+++ Task data +++
Lemma csv_row_commas (r : HistRecord) :
  occurrences 44 (csv_row r) =
  (4 + occurrences 44 (date r) + occurrences 44 (reason r))%nat.
Proof.
  unfold csv_row; rewrite !occurrences_app.
  rewrite !occurrences_decimal by (reflexivity || discriminate).
  change (occurrences 44 (js ",")) with 1%nat; lia.
Qed.

Lemma csv_row_newlines (r : HistRecord) :
  occurrences 10 (csv_row r) =
  (occurrences 10 (date r) + occurrences 10 (reason r))%nat.
Proof.
  unfold csv_row; rewrite !occurrences_app.
  rewrite !occurrences_decimal by (reflexivity || discriminate).
  change (occurrences 10 (js ",")) with O; lia.
Qed.

Lemma join_rows_newlines (first : jsstring) (rows : list jsstring) :
  occurrences 10 (join [10%N] (first :: rows)) =
  (occurrences 10 first + length rows + list_sum (map (occurrences 10) rows))%nat.
Proof.
  revert first; induction rows as [|l rows IH]; intro first.
  - simpl; lia.
  - change (join [10%N] (first :: l :: rows))
      with (first ++ [10%N] ++ join [10%N] (l :: rows)).
    rewrite !occurrences_app, IH; simpl; lia.
Qed.

(** X4: [exportCsv] joins the fields and the rows as they are, without
    quotes or escapes: a row has four commas more than its date and reason
    hold, and the text has one line break for each record more than the
    dates and reasons hold.  So the text has one line for the header and
    one for each record, each of five fields, exactly when no date and no
    reason holds a comma or a line break. *)
Theorem csv_not_quoted (data : list HistRecord) :
  (forall r, occurrences 44 (csv_row r) =
             (4 + occurrences 44 (date r) + occurrences 44 (reason r))%nat) /\
  occurrences 10 (csv_text data) = (length data + field_occurrences 10 data)%nat.
Proof.
  split; [exact csv_row_commas|].
  unfold csv_text, field_occurrences; cbn [app].
  rewrite join_rows_newlines, length_map, map_map.
  change (occurrences 10 csv_header) with O; cbn [Nat.add].
  f_equal; f_equal; apply map_ext; exact csv_row_newlines.
Qed.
+++
**Exercise description**
Look above for the line that contains "(** X4: [exportCsv]". Starting there, transcribe every line exactly until you have copied the line that contains "dates and reasons".

**Task answer**
(** X4: [exportCsv] joins the fields and the rows as they are, without
    quotes or escapes: a row has four commas more than its date and reason
    hold, and the text has one line break for each record more than the
    dates and reasons hold.  So the text has one line for the header and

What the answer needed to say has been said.